[Required work] Please give back only the lines below from the one containing "txn (result WebhookEndpoint.t" to the one containing "(tdo (TUpdate TEndpoint", each repeated word for word, both ends included.

[[ The records, beginning ]]

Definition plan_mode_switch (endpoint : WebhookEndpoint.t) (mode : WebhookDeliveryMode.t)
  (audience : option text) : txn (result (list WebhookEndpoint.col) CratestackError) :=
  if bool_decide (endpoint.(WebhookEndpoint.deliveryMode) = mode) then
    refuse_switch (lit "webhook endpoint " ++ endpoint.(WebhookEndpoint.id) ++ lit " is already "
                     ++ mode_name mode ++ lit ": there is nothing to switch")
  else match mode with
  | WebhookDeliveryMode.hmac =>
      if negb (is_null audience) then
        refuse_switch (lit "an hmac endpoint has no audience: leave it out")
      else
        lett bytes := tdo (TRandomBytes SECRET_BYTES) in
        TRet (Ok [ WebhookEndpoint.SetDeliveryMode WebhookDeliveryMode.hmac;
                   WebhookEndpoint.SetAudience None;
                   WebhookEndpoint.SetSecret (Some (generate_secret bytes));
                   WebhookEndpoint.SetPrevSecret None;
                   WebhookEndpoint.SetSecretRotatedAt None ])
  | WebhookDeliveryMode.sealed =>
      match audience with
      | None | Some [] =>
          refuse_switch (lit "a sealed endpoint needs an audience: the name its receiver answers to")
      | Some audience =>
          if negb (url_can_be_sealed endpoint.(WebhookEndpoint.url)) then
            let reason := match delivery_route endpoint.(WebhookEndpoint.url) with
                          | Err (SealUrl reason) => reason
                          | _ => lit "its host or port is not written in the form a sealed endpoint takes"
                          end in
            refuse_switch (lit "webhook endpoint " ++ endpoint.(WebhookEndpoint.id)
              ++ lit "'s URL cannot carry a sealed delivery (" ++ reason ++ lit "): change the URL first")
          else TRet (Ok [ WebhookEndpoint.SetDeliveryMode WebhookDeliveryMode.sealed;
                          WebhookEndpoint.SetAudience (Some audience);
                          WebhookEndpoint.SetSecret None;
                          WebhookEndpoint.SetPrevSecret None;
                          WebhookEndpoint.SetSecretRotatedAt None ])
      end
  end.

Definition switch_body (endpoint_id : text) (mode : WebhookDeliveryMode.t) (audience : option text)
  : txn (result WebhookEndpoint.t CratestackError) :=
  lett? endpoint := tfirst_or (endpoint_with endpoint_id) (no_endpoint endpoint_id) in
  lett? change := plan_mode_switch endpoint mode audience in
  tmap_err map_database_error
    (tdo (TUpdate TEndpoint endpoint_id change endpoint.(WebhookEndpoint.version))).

[[ The records, end ]]
[[ The records, beginning ]]

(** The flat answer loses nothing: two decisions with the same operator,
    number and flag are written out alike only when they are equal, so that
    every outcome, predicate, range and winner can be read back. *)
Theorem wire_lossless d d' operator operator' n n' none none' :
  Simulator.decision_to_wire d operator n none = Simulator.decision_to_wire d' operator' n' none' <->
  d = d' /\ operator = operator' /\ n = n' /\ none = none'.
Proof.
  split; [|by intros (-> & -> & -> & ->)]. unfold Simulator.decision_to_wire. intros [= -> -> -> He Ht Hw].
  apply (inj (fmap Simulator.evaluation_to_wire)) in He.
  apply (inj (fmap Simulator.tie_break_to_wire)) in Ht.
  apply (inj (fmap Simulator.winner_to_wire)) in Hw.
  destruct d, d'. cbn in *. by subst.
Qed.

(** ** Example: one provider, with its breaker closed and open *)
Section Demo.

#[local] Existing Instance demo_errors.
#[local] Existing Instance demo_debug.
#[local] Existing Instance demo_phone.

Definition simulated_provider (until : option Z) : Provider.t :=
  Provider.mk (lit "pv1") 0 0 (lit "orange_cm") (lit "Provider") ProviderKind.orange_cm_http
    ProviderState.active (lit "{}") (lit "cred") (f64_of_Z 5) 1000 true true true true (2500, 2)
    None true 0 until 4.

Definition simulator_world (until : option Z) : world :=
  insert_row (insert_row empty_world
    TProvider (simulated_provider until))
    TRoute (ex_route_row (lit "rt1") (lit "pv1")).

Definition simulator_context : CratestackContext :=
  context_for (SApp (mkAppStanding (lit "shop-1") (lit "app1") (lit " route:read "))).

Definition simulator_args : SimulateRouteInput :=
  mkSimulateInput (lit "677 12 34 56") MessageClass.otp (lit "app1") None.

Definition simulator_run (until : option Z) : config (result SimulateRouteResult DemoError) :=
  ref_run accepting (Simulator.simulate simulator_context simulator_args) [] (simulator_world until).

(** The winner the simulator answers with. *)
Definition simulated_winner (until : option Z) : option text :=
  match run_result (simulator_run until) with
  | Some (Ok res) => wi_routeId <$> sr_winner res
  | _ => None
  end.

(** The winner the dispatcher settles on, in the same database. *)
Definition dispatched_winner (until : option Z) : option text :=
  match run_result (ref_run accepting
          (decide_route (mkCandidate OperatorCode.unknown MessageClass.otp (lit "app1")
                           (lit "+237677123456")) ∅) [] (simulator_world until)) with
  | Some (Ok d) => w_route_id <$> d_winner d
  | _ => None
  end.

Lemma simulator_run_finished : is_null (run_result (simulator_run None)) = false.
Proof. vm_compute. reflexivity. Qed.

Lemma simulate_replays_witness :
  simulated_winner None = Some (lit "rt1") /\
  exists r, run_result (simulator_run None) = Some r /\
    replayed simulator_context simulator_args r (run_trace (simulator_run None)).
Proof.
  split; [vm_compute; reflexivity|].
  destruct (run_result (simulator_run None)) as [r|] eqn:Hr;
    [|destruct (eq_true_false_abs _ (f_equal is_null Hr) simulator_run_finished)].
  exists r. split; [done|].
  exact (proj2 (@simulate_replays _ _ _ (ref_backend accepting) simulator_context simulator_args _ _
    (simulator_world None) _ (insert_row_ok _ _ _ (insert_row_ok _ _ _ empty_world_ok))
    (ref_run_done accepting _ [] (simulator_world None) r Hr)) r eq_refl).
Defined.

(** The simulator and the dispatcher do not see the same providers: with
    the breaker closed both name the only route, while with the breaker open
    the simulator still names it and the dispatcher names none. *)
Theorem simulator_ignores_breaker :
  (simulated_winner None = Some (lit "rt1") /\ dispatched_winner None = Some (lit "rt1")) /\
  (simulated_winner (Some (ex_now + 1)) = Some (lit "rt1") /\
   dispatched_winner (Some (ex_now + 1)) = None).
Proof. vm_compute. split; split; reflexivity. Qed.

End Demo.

[[ The records, end ]]

[Task answer]
  : txn (result WebhookEndpoint.t CratestackError) :=
  lett? endpoint := tfirst_or (endpoint_with endpoint_id) (no_endpoint endpoint_id) in
  lett? change := plan_mode_switch endpoint mode audience in
  tmap_err map_database_error
    (tdo (TUpdate TEndpoint endpoint_id change endpoint.(WebhookEndpoint.version))).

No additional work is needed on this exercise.